Мне известно лишь об одном проступке моего прапрадеда, впрочем, не дискредитирующем его и совершенно для него не характерном. В ранней молодости он включил в свой герб фигуры, на которые никоим образом не имел права. Они почти в точности повторяли фигуры на гербе Уочопа (на месте звезд с лучами были пятиконечные звезды), и его потомки незаконно и довольно бесцеремонно пользовались им вплоть до той поры, когда пришел черед моего отца, внесшего незначительные изменения в герб и так закрывшего вопрос.
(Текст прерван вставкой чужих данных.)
(** *** The transport

    [requests.get(url, headers, params)] followed by
    [json.loads(resp.text)].  The request is the [payload] dictionary; the
    answer is an exception or the decoded body, of which [search] reads the
    ['items'] entry only ([None] when the body has no such key).  The
    network is a state [W] that every call may change. *)

Record payload : Type := mkPayload {
  q : string;
  page : Z;
  per_page : Z;
  type : string
}.

Definition body : Type := option (list record).

Record exchange : Type := mkExchange {
  sent : payload;
  received : result body
}.

Definition max_results : Z := 100.

(** [num_results % max_results or max_results] *)
Definition final_res (num_results : Z) : Z :=
  if truthy_int (num_results mod max_results)
  then num_results mod max_results
  else max_results.

(** [range(n)] *)
Definition range (n : Z) : list Z := map Z.of_nat (seq 0 (Z.to_nat n)).

(** The placeholder frame [search] starts from. *)
Definition placeholder : DataFrame :=
  mkDataFrame ["username"; "github_url"] [].

Definition make_payload (self : t) (num_results i : Z) : payload :=
  mkPayload (_search_query self) (i + 1) (Z.min num_results max_results)
            "user".

(** [records['items']] *)
Definition get_items (records : body) : result (list record) :=
  match records with
  | Some items => inr items
  | None => raise (KeyError "items")
  end.

Section Transport.

Variable W : Type.
Variable fetch : payload -> W -> result body * W.

(** State threaded through a search: the network, and the exchanges made
    so far, oldest first. *)
Record state : Type := mkState {
  world : W;
  log : list exchange
}.

Definition M (A : Type) : Type := state -> result A * state.

Definition ret {A : Type} (a : A) : M A := fun st => (inr a, st).

Definition bind {A B : Type} (m : M A) (k : A -> M B) : M B :=
  fun st =>
    match m st with
    | (inl e, st') => (inl e, st')
    | (inr a, st') => k a st'
    end.

Definition lift {A : Type} (r : result A) : M A := fun st => (r, st).
(** * Catalog view synchronisation: records component, records service, orders component

    A shallow embedding of the TypeScript sources

    - [RecordsComponent] and [RecordsService] (src/unnamed/part_000),
    - [OrdersComponent] (src/src/app/ecommerce/orders/orders.component.ts,
      and its second variant src/unnamed/part_001),

    followed by the properties of the synchronisation layer.

    Modelling conventions.
    - Decoded server payloads are immutable JSON trees ([JsValue]).
    - The view's record objects and arrays live in a store ([gmap loc cell]):
      an array is a list of references, so that aliasing between
      [this.records] and [this.filteredRecords], in-place mutation of a record
      and the identity of a list reference are all expressible.
    - JavaScript numbers are restricted to integers ([Z]), which add as the
      doubles do ([Num.add]: exact on the safe integers, rounded from
      [2 ^ 53] on); no property below computes with fractional prices or
      with NaN.
    - Records are read at their declared types ([IRecord]); a statement that
      depends on how a payload value of another type would be read says
      that the payload has the declared types ([typed_record]).
    - Strings are sequences of 8-bit characters; a statement that depends on
      [toLowerCase] or [trim] says that the text it reads is ASCII
      ([Text.ascii_only]), where both are what JavaScript computes.
    - An asynchronous call is split into the part that runs when the method
      is called and the callbacks that run when the remote call settles; the
      outcome of the remote call is an argument. *)

From Stdlib Require Import ZArith Ascii String.
From stdpp Require Import base option list strings gmap pretty.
Томас Карлайл впервые приехал в Лондон, когда мой прапрадед был уже стар и хвор. Спустя сорок лет он написал в поздравлении Томасу Вулнеру по случаю его помолвки: «В прежние времена мне доводилось много слышать о докторе Во, почитавшемся за оракула всеми шотландцами, жившими в этом чужом для них Лондоне, и о котором много говорили у него на родине в кругах религиозных диссидентов, — я по-прежнему считаю его прекрасным, умным, достойнейшим человеком».
Мой прапрадед никогда не стремился расширить сферу собственной деятельности за пределы своей общины; он был заметной личностью в окружавшем его мире невежества. И свидетели его высокой эрудиции и культуры были не слишком строгими критиками. Думаю, он вряд ли блистал бы в компании двух других моих славных предков, Уильяма Моргана и Генри Кокберна.
Уильям Морган, кнс[28] (1750–1833), обосновался в Лондоне десятью годами раньше доктора Во и жил там во все годы священнического служения последнего. Можно с уверенностью сказать, что они никогда не встречались. У них не было ничего общего. По роду занятий Морган был унитаристским священником, в душе же, возможно, атеист. Александр Во не принадлежал ни к какой политической партии, но питал отвращение к Французской революции и в своем дневнике описывал Робеспьера как «самое гнусное, кровавое чудовище»; симпатии же Моргана к якобинцам были общеизвестны, так что в 1794 году ему грозила опасность быть обвиненным в государственной измене. Он был в тесной дружбе с Фрэнсисом Бардеттом и Томом Пейном и завещал своим наследникам как священную реликвию пуговицы Хорна Тука с выпуклой надписью на них «Клуб реформистов». (Теперь они принадлежат мне.)